I’m still awake and it looks like I’ll be writing code instead of sleeping…
I’ve been working on and off on a Universal Binary version of [Radio Userland](http:/radio.userland.com/). I spent some time last night (late last night) working on the core issue, the code that handles the resources in the kernel. For the first time, I think I have a good idea of what really happens during startup with Radio. The worst part is I’m no closer to fixing the problem. I offered cash payments on the kernel mailing list, but everyone is too busy to make this work right now.
Anyone with some hardcore C experience out there?
It’s hard to explain the love a person has for the things they bond with. Parents surely have this frustration; the emotion of love is deeply tied to a child. I tend to bond with living and not-so-living things equally. I think it explains my love for technology and engineering. I romanticize the elegance of a well-design object as to render it art.
That’s how I first felt about [Frontier](http://frontierkernel.org) and [Radio Userland](http://radio.userland.com), software that was so tightly integrated within itself that it was it’s own ecosystem. You could build within it, on it, or for someone else and still have the same joy of creation. It’s something I certainly miss.
My old weblog was built using Radio UserLand software and because of that romantic factor, it died because of Radio UserLand. I began spending more time writing code for others and not enough for myself. The whole thing culminated in an unhealthy adoration for the UserLand founder Dave Winer, desperately seeking his approval and instead invoking his wrath.
Try as a I may, I’ve never truly shaken the desire to play in the UserTalk sandbox. There are *many* other programming environments that can do some of the things that Frontier and Radio UserLand can do. I challenge you to find *one* that can do them all–control a local computer, interact with web servers using open standards, store and retrieve information from an internal without a complicated language, present a standard user interface on Windows or Mac without using a web browser or second application. There’s much more, but it’s 10:30PM and I’m tired.
If you’ve read this far, I’m sure you’re wondering what the point is of this Radio UserLand love story. Here’s the money shot: I’m willing to help get things off the ground again. I’m willing to work with everyone without condition or exclusion. I don’t have any preconceived or hidden goals. I just want to work with a group to make Radio UserLand and it’s operating environment modern again.
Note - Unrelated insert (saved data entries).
(* ===== verification/QueueProofs.v ===== *)
(** The queue of [Queue.v] is a queue: items leave in the order in which they entered, whatever the
    interleaving, and none is lost. *)

From stdpp Require Import functions relations.
From S2P Require Import Prelude Queue.
Import Mpsc.

Section Proofs.
Variable stub : Z.
Hypothesis stub_ok : stub <> 0.

(** [a] is directly in front of [b]. *)
Definition adjacent (l : list Z) (a b : Z) : Prop := exists l1 l2, l = l1 ++ a :: b :: l2.

(** A link that some thread still has to write. *)
Definition pending (w : world) (a b : Z) : Prop :=
  (exists t, producers w !! t = Some (Linking a b)) \/ (exists e, popping w = LinkStub e a /\ b = stub).

(** What the consumer relies on; [l] is the chain of items from [tail] to [head]. *)
Definition consumer_ok (l : list Z) (w : world) : Prop :=
  let at_end e := e = q_tail (queue w) /\ e <> stub in
  match popping w with
  | Idle | LoadNext => True
  | Advance e => at_end e
  | Decide e n => at_end e /\ (n <> 0 -> q_next (queue w) e = n)
  | LoadHead e => at_end e
  | ClearStub e => at_end e /\ (stub ∉ l)
  | ExchangeStub e => at_end e /\ (stub ∉ l) /\ q_next (queue w) stub = 0
  | LinkStub e _ => at_end e
  | Reload e => at_end e
  end.

(** What a producer relies on. *)
Definition producer_ok (l : list Z) (next : Z -> Z) (p : producer) : Prop :=
  item_of p <> 0 /\ item_of p <> stub /\
  match p with Clearing i => i ∉ l | Exchanging i => (i ∉ l) /\ next i = 0 | Linking _ _ => True end.

Definition producers_ok (l : list Z) (w : world) : Prop :=
  (forall t p, producers w !! t = Some p -> producer_ok l (q_next (queue w)) p) /\
  (forall t t' p p', producers w !! t = Some p -> producers w !! t' = Some p' -> item_of p = item_of p' -> t = t').

Record chain (l : list Z) (w : world) : Prop := mkChain {
  ch_tail : head l = Some (q_tail (queue w));
  ch_head : last l = Some (q_head (queue w));
  ch_nodup : NoDup l;
  ch_null : 0 ∉ l;
  ch_end : q_next (queue w) (q_head (queue w)) = 0;
  ch_link : forall a b, adjacent l a b -> q_next (queue w) a = b \/ (q_next (queue w) a = 0 /\ pending w a b);
  ch_pending : forall a b, pending w a b -> adjacent l a b /\ q_next (queue w) a = 0;
  ch_producers : producers_ok l w;
  ch_history : pushed w = popped w ++ filter (fun x => x <> stub) l;
  ch_consumer : consumer_ok l w
}.

(** ** Chains *)

Lemma adjacent_elem l a b : adjacent l a b -> a ∈ l /\ b ∈ l.
Proof. intros (l1 & l2 & ->). set_solver. Qed.

Lemma adjacent_last l x a b : NoDup (l ++ [x]) -> adjacent (l ++ [x]) a b -> a <> x.
Proof.
  intros Hnd (l1 & l2 & E) ->.
  assert (H : last (x :: b :: l2) = Some x) by (rewrite <- (last_app_cons l1), <- E; apply last_snoc).
  rewrite E in Hnd. apply NoDup_app in Hnd as (_ & _ & Hnd). apply NoDup_cons in Hnd as [Hx _].
  apply Hx. rewrite last_cons_cons in H. apply last_Some_elem_of. assumption.
Qed.

Lemma adjacent_fun l a b c : NoDup l -> adjacent l a b -> adjacent l a c -> b = c.
Proof.
  intros Hnd (l1 & l2 & E) (l3 & l4 & E').
  assert (H1 : l !! length l1 = Some a /\ l !! S (length l1) = Some b).
  { rewrite E. split; [apply list_lookup_middle; reflexivity |]. rewrite (cons_middle a), app_assoc. apply list_lookup_middle. rewrite length_app. simpl. lia. }
  assert (H2 : l !! length l3 = Some a /\ l !! S (length l3) = Some c).
  { rewrite E'. split; [apply list_lookup_middle; reflexivity |]. rewrite (cons_middle a), app_assoc. apply list_lookup_middle. rewrite length_app. simpl. lia. }
  pose proof (NoDup_lookup _ _ _ _ Hnd (proj1 H1) (proj1 H2)) as El. rewrite El in H1. destruct H1, H2. congruence.
Qed.

Lemma adjacent_snoc l x a b : adjacent (l ++ [x]) a b -> adjacent l a b \/ (last l = Some a /\ b = x).
Proof.
  intros (l1 & l2 & E). destruct l2 as [| y l2 _] using rev_ind.
  - right. rewrite (app_assoc l1 [a] [b] : l1 ++ [a; b] = (l1 ++ [a]) ++ [b]) in E. apply app_inj_tail in E as [-> ->].
    split; [apply last_snoc | reflexivity].
  - left. exists l1, l2. rewrite !app_comm_cons, app_assoc in E. apply app_inj_tail in E as [-> _]. reflexivity.
Qed.

Lemma adjacent_app l l' a b : adjacent l a b -> adjacent (l ++ l') a b.
Proof. intros (l1 & l2 & ->). exists l1, (l2 ++ l'). rewrite <- app_assoc. reflexivity. Qed.

Lemma adjacent_join l x a : last l = Some a -> adjacent (l ++ [x]) a x.
Proof. intros (l1 & ->)%last_Some. exists l1, []. rewrite <- app_assoc. reflexivity. Qed.

Lemma adjacent_cons l x a b : adjacent l a b -> adjacent (x :: l) a b.
Proof. intros (l1 & l2 & ->). exists (x :: l1), l2. reflexivity. Qed.

Lemma adjacent_tail l x a b : adjacent (x :: l) a b -> adjacent l a b \/ (a = x /\ head l = Some b).
Proof.
  intros ([| y l1] & l2 & E); injection E as -> E; [right; rewrite E; split; reflexivity |].
  left. exists l1, l2. assumption.
Qed.

(** ** The consumer *)

Definition linking (c : consumer) : bool := match c with LinkStub _ _ => true | _ => false end.

Lemma pending_quiet w w' : producers w' = producers w -> linking (popping w) = false -> linking (popping w') = false ->
  forall a b, pending w' a b <-> pending w a b.
Proof.
  intros Hp Hc Hc' a b. unfold pending. rewrite Hp. split; (intros [? | (e & E & ->)]; [left; assumption |]).
  - rewrite E in Hc'. discriminate.
  - rewrite E in Hc. discriminate.
Qed.

Lemma chain_move l w c : chain l w -> linking (popping w) = false -> linking c = false ->
  consumer_ok l (at_ w (queue w) c) -> chain l (at_ w (queue w) c).
Proof.
  intros [] Hc Hc' Hok. pose proof (pending_quiet w (at_ w (queue w) c) eq_refl Hc Hc') as Hp.
  constructor; try assumption.
  - intros a b Hab. rewrite Hp. apply ch_link0. assumption.
  - intros a b Hab. apply ch_pending0, Hp. assumption.
Qed.

Lemma chain_front l w n : chain l w -> q_next (queue w) (q_tail (queue w)) = n -> n <> 0 ->
  exists l', l = q_tail (queue w) :: n :: l'.
Proof.
  intros [] Hn Hne. destruct l as [| e [| b l']]; [discriminate | |]; injection ch_tail0 as ->.
  - injection ch_head0 as E. rewrite <- E in ch_end0. congruence.
  - exists l'. destruct (ch_link0 (q_tail (queue w)) b) as [E | [E _]]; [exists [], l'; reflexivity | congruence | congruence].
Qed.

(** [tail] moves past an item whose successor is linked. *)
Lemma chain_advance e n l w c popped' : chain (e :: n :: l) w -> q_next (queue w) e = n -> n <> 0 ->
  linking (popping w) = false -> linking c = false ->
  pushed w = popped' ++ filter (fun x => x <> stub) (n :: l) ->
  let w' := mkWorld (set_tail n (queue w)) (producers w) c (pushed w) popped' in
  consumer_ok (n :: l) w' -> chain (n :: l) w'.
Proof.
  intros [] Hn Hne Hc Hc' Hh w' Hok. pose proof (pending_quiet w w' eq_refl Hc Hc') as Hp.
  constructor; simpl; try assumption.
  - reflexivity.
  - apply NoDup_cons in ch_nodup0. apply ch_nodup0.
  - set_solver.
  - intros a b Hab. rewrite Hp. apply ch_link0, adjacent_cons. assumption.
  - intros a b Hab. apply Hp, ch_pending0 in Hab as [Hab Ha]. split; [| assumption].
    apply adjacent_tail in Hab as [Hab | [-> _]]; [assumption | congruence].
  - destruct ch_producers0 as [P1 P2]. split; [| exact P2].
    intros t p Hp'. destruct (P1 t p Hp') as (H1 & H2 & H3). split; [assumption |]. split; [assumption |]. destruct p; set_solver.
Qed.

Lemma chain_tail_elem l w : chain l w -> q_tail (queue w) ∈ l.
Proof. intros []. destruct l as [| e l]; [discriminate |]. injection ch_tail0 as <-. left. Qed.

Lemma chain_single l w : chain l w -> q_tail (queue w) = q_head (queue w) -> l = [q_tail (queue w)].
Proof.
  intros [] E. destruct l as [| e l]; [discriminate |]. injection ch_tail0 as ->.
  destruct l as [| b l]; [reflexivity |]. exfalso. rewrite last_cons_cons in ch_head0.
  apply NoDup_cons in ch_nodup0 as [Hnot _]. apply Hnot. rewrite E. apply last_Some_elem_of. assumption.
Qed.

Lemma chain_decide l w e : chain l w -> linking (popping w) = false -> e = q_tail (queue w) -> e <> stub ->
  chain l (at_ w (queue w) (Decide e (q_next (queue w) e))).
Proof. intros Hch Hc He Hs. apply chain_move; [assumption .. | reflexivity |]. split; [split |]; auto. Qed.

Lemma chain_take l w e n : chain l w -> linking (popping w) = false -> e = q_tail (queue w) -> e <> stub ->
  q_next (queue w) e = n -> n <> 0 -> exists l', chain l' (take_end w e n).
Proof.
  intros Hch Hc -> Hs Hn Hne. destruct (chain_front l w n Hch Hn Hne) as [l' ->]. exists (n :: l').
  apply (chain_advance (q_tail (queue w))); try assumption; try reflexivity.
  rewrite (ch_history _ _ Hch), filter_cons_True, <- app_assoc by assumption. reflexivity.
Qed.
I don’t have the skills to do things on my own, but I think I can help others fill the cracks in the environment.
So, to those I might have wronged in the past: I’m sorry. I’ve learned lessons and I’m ready to get to work.
Boing Boing: “The folks at OSFlash have figured out how to emulate a Commodore 64 computer in Flash, so that old C64 apps can be run within a Flash app. The source for the emulator is licensed under the GPL.”
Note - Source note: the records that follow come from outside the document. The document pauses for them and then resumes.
(* ===== verification/Clock.v ===== *)
(** [kernel/tasking/Clock.cpp] and [libs/np-syslib/Time.cpp]: the queue of clock events, each with
    its duration relative to the event before it, and the conversion of time scales. *)

From S2P Require Import Prelude Maths IntrList.

(** ** Scaled time *)

(** The scale is the number of units per second. *)
Record ScaledTime : Type := mkTime { scale : Z; units : Z }.

Definition Millis : Z := 1000.
Definition Micros : Z := 1000000.
Definition Nanos : Z := 1000000000.

Definition ToScale (t : ScaledTime) (newScale : Z) : ScaledTime :=
  let ratio := newScale / scale t in mkTime newScale (u64 (units t * ratio)).
Definition ToMillis (t : ScaledTime) : Z := units (ToScale t Millis).
Definition ToMicros (t : ScaledTime) : Z := units (ToScale t Micros).
Definition ToNanos (t : ScaledTime) : Z := units (ToScale t Nanos).

(** [while (time.units == 0)]: the scale grows until a period of the frequency has units. *)
Fixpoint frequency_loop (fuel : nat) (time : ScaledTime) (hertz : Z) : res ScaledTime :=
  if units time =? 0 then
    match fuel with
    | O => OutOfFuel
    | S fuel' => let s := u64 (scale time * 1000) in frequency_loop fuel' (mkTime s (s / hertz)) hertz
    end
  else Ok time.

Definition FromFrequency (fuel : nat) (hertz : Z) : res ScaledTime :=
  frequency_loop fuel (mkTime Millis (Millis / hertz)) hertz.

(** ** Events *)

Definition NoCoreAffinity : Z := two64 - 1.

Record ClockEvent : Type := mkEvent { ev_dpc : Z; duration : ScaledTime; callbackCore : Z }.

Definition set_units (n : Z) (e : ClockEvent) : ClockEvent := mkEvent (ev_dpc e) (mkTime (scale (duration e)) n) (callbackCore e).
Definition set_duration (t : ScaledTime) (e : ClockEvent) : ClockEvent := mkEvent (ev_dpc e) t (callbackCore e).
Definition set_callbackCore (c : Z) (e : ClockEvent) : ClockEvent := mkEvent (ev_dpc e) (duration e) c.

(** Mail between cores: the receiving core, and the call it makes. *)
Inductive Mail : Type :=
| RemoteQueueClockEvent (event : Z)
| RemoteDequeueClockEvent (event : Z)
| DpcOverIpi (dpc : Z)
| RemoteDequeue (thread : Z).

Section Clock.
Context {L : Type} `{IntrFwdList L}.

(** The events by address, the queue, and what the code asks of the hardware: the last time the
    interrupt timer was armed for, and the mail it sent. [broken] is set when a [next] pointer of
    the queue is overwritten with an address that is no event. *)
Record ClockState : Type := mkClock {
  ownerCore : Z;
  evs : gmap Z ClockEvent;
  events : L;
  modifiedTicks : Z;
  uptimeMillis : Z;
  armed : option Z;
  mail : list (Z * Mail);
  broken : bool
}.

Definition set_evs (m : gmap Z ClockEvent) (s : ClockState) : ClockState :=
  mkClock (ownerCore s) m (events s) (modifiedTicks s) (uptimeMillis s) (armed s) (mail s) (broken s).
Definition set_events (l : L) (s : ClockState) : ClockState :=
  mkClock (ownerCore s) (evs s) l (modifiedTicks s) (uptimeMillis s) (armed s) (mail s) (broken s).
Definition set_modifiedTicks (t : Z) (s : ClockState) : ClockState :=
  mkClock (ownerCore s) (evs s) (events s) t (uptimeMillis s) (armed s) (mail s) (broken s).
Definition set_uptime (t : Z) (s : ClockState) : ClockState :=
  mkClock (ownerCore s) (evs s) (events s) (modifiedTicks s) t (armed s) (mail s) (broken s).
Definition ArmInterruptTimer (t : Z) (s : ClockState) : ClockState :=
  mkClock (ownerCore s) (evs s) (events s) (modifiedTicks s) (uptimeMillis s) (Some t) (mail s) (broken s).
Definition send (dest : Z) (m : Mail) (s : ClockState) : ClockState :=
  mkClock (ownerCore s) (evs s) (events s) (modifiedTicks s) (uptimeMillis s) (armed s) (mail s ++ [(dest, m)]) (broken s).
Definition set_broken (b : bool) (s : ClockState) : ClockState :=
  mkClock (ownerCore s) (evs s) (events s) (modifiedTicks s) (uptimeMillis s) (armed s) (mail s) b.
Definition set_owner (c : Z) (s : ClockState) : ClockState :=
  mkClock c (evs s) (events s) (modifiedTicks s) (uptimeMillis s) (armed s) (mail s) (broken s).

Definition front (s : ClockState) : Z := default 0 (head (elements (events s))).
Definition is_empty (s : ClockState) : bool := match elements (events s) with [] => true | _ => false end.

Section Hardware.
(** The timers of the platform. *)
Variable PollTicksToNanos : Z -> Z.
Variable InterruptTimerMaxNanos : Z.

Fixpoint update_loop (m : gmap Z ClockEvent) (scan : list Z) (listDelta : Z) : res (gmap Z ClockEvent) :=
  match scan with
  | [] => Ok m
  | p :: next =>
      if 0 <? listDelta then
        _ ← assert_ (negb (bool_decide (head next = Some p)));
        e ← deref (m !! p);
        let u := units (duration e) in
        if u =? 0 then update_loop m next listDelta
        else if listDelta <? u then Ok (<[p := set_units (u - listDelta) e]> m)
        else update_loop (<[p := set_units 0 e]> m) next (listDelta - u)
      else Ok m
  end.

(** [pollTicks] is what [PollTimer()] returns. A broken queue cannot be traversed. *)
Definition UpdateTimerQueue (pollTicks : Z) (s : ClockState) : res ClockState :=
  _ ← assert_ (negb (broken s));
  let listDelta := PollTicksToNanos (u64 (pollTicks - modifiedTicks s)) in
  let s := set_modifiedTicks pollTicks s in
  m ← update_loop (evs s) (elements (events s)) listDelta;
  Ok (set_evs m s).

(** The search for the place of an event that is not due first. [event->next -= ...] moves the
    pointer, not the duration of the next event. *)
Fixpoint place (scan : list Z) (event : Z) (s : ClockState) : res (bool * ClockState) :=
  match scan with
  | [] => Ok (false, s)
  | p :: rest =>
      e ← deref (evs s !! event);
      x ← deref (evs s !! p);
      let e := set_units (u64 (units (duration e) - units (duration x))) e in
      let s := set_evs (<[event := e]> (evs s)) s in
      match rest with
      | [] => Ok (false, s)
      | n :: _ =>
          x ← deref (evs s !! n);
          if units (duration x) <? units (duration e) then place rest event s
          else
            let s := set_events (InsertAfter p event (events s)) s in
            Ok (true, if units (duration e) =? 0 then s else set_broken true s)
      end
  end.

(** [event] is an address, 0 for null; [core] is the core that makes the call. *)
Definition QueueClockEvent (core pollTicks event : Z) (s : ClockState) : res ClockState :=
  if event =? 0 then Ok s
  else
    e ← deref (evs s !! event);
    if ev_dpc e =? 0 then Ok s
    else
      let e := if callbackCore e =? NoCoreAffinity then set_callbackCore core e else e in
      let s := set_evs (<[event := e]> (evs s)) s in
      if negb (ownerCore s =? core) then Ok (send (ownerCore s) (RemoteQueueClockEvent event) s)
      else
        s ← UpdateTimerQueue pollTicks s;
        e ← deref (evs s !! event);
        let e := set_duration (ToScale (duration e) Nanos) e in
        let s := set_evs (<[event := e]> (evs s)) s in
        let insert_front s :=
          let s := set_events (PushFront event (events s)) s in
          ArmInterruptTimer (Min InterruptTimerMaxNanos (units (duration e))) s in
        if is_empty s then Ok (insert_front s)
        else
          f ← deref (evs s !! front s);
          if units (duration e) <? units (duration f) then
            Ok (insert_front (set_evs (<[front s := set_units (u64 (units (duration f) - units (duration e))) f]> (evs s)) s))
          else
            '(inserted, s) ← place (elements (events s)) event s;
            Ok (if inserted : bool then s else set_events (PushBack event (events s)) s).

Definition DequeueClockEvent (core pollTicks event : Z) (s : ClockState) : res ClockState :=
  if event =? 0 then Ok s
  else if negb (ownerCore s =? core) then Ok (send (ownerCore s) (RemoteDequeueClockEvent event) s)
  else
    s ← UpdateTimerQueue pollTicks s;
    if front s =? event then
      let s := set_events (snd (PopFront (events s))) s in
      if is_empty s then Ok s
      else
        e ← deref (evs s !! event);
        f ← deref (evs s !! front s);
        let f := set_units (u64 (units (duration f) - units (duration e))) f in
        let s := set_evs (<[front s := f]> (evs s)) s in
        Ok (ArmInterruptTimer (Min InterruptTimerMaxNanos (units (duration f))) s)
    else
      let '(following, l) := ListRemove event (events s) in
      let s := set_events l s in
      if following =? 0 then Ok s
      else
        e ← deref (evs s !! event);
        f ← deref (evs s !! following);
        Ok (set_evs (<[following := set_units (u64 (units (duration f) + units (duration e))) f]> (evs s)) s).

(** Pops the events that are due; the result lists the deferred calls to queue, with their cores. *)
Fixpoint pop_due (fuel : nat) (s : ClockState) : res (list (Z * Z) * ClockState) :=
  if is_empty s then Ok ([], s)
  else
    f ← deref (evs s !! front s);
    if negb (units (duration f) =? 0) then Ok ([], s)
    else
      match fuel with
      | O => OutOfFuel
      | S fuel' =>
          '(due, s) ← pop_due fuel' (set_events (snd (PopFront (events s))) s);
          Ok ((callbackCore f, ev_dpc f) :: due, s)
      end.

Definition ClockTickHandler (pollTicks : Z) (s : ClockState) : res (list (Z * Z) * ClockState) :=
  s ← UpdateTimerQueue pollTicks s;
  '(due, s) ← pop_due (length (elements (events s))) s;
  if is_empty s then Ok (due, s)
  else
    f ← deref (evs s !! front s);
    Ok (due, ArmInterruptTimer (Min InterruptTimerMaxNanos (units (duration f))) s).

Definition TimekeepingEventDuration : ScaledTime := mkTime Millis 5.

Definition ClockUptimeDpc (timekeepingEvent core pollTicks : Z) (s : ClockState) : res ClockState :=
  let s := set_uptime (u64 (uptimeMillis s + ToMillis TimekeepingEventDuration)) s in
  e ← deref (evs s !! timekeepingEvent);
  QueueClockEvent core pollTicks timekeepingEvent
    (set_evs (<[timekeepingEvent := set_duration TimekeepingEventDuration e]> (evs s)) s).

Definition StartSystemClock (timekeepingEvent timekeepingDpc core pollTicks : Z) (s : ClockState) : res ClockState :=
  let s := set_owner 0 s in
  let e := mkEvent timekeepingDpc TimekeepingEventDuration core in
  QueueClockEvent core pollTicks timekeepingEvent (set_evs (<[timekeepingEvent := e]> (evs s)) s).

Definition GetUptime (s : ClockState) : ScaledTime := mkTime Millis (uptimeMillis s).
End Hardware.
End Clock.
Arguments ClockState L : clear implicits.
A couple of weeks ago, I mentioned that I wanted to write a Mac app in Cocoa and I was soliciting advice. Dwight Shih, my iBook’s original owner (it’s running great!), says that I write something for myself and not for others. I’d have to agree and here’s what I have in mind:
I need an easy app to start with so it’s going to be an adding machine. For the “younger” folks out there, adding machines were like calculators, but the generally did the four big operations: add, subtract, multiply and divide. I’m picking those four to work on because the functions are easy to program in C and the concept leaves plenty of room to grow. Also, with an adding machine interface, I can grow to a custom window type, “tapes” that you tear off and save as documents, preferences for the look and feel and more. The way I see it, this concept will help me focus on Cocoa fundamentals first instead of C functions and object-oriented concepts.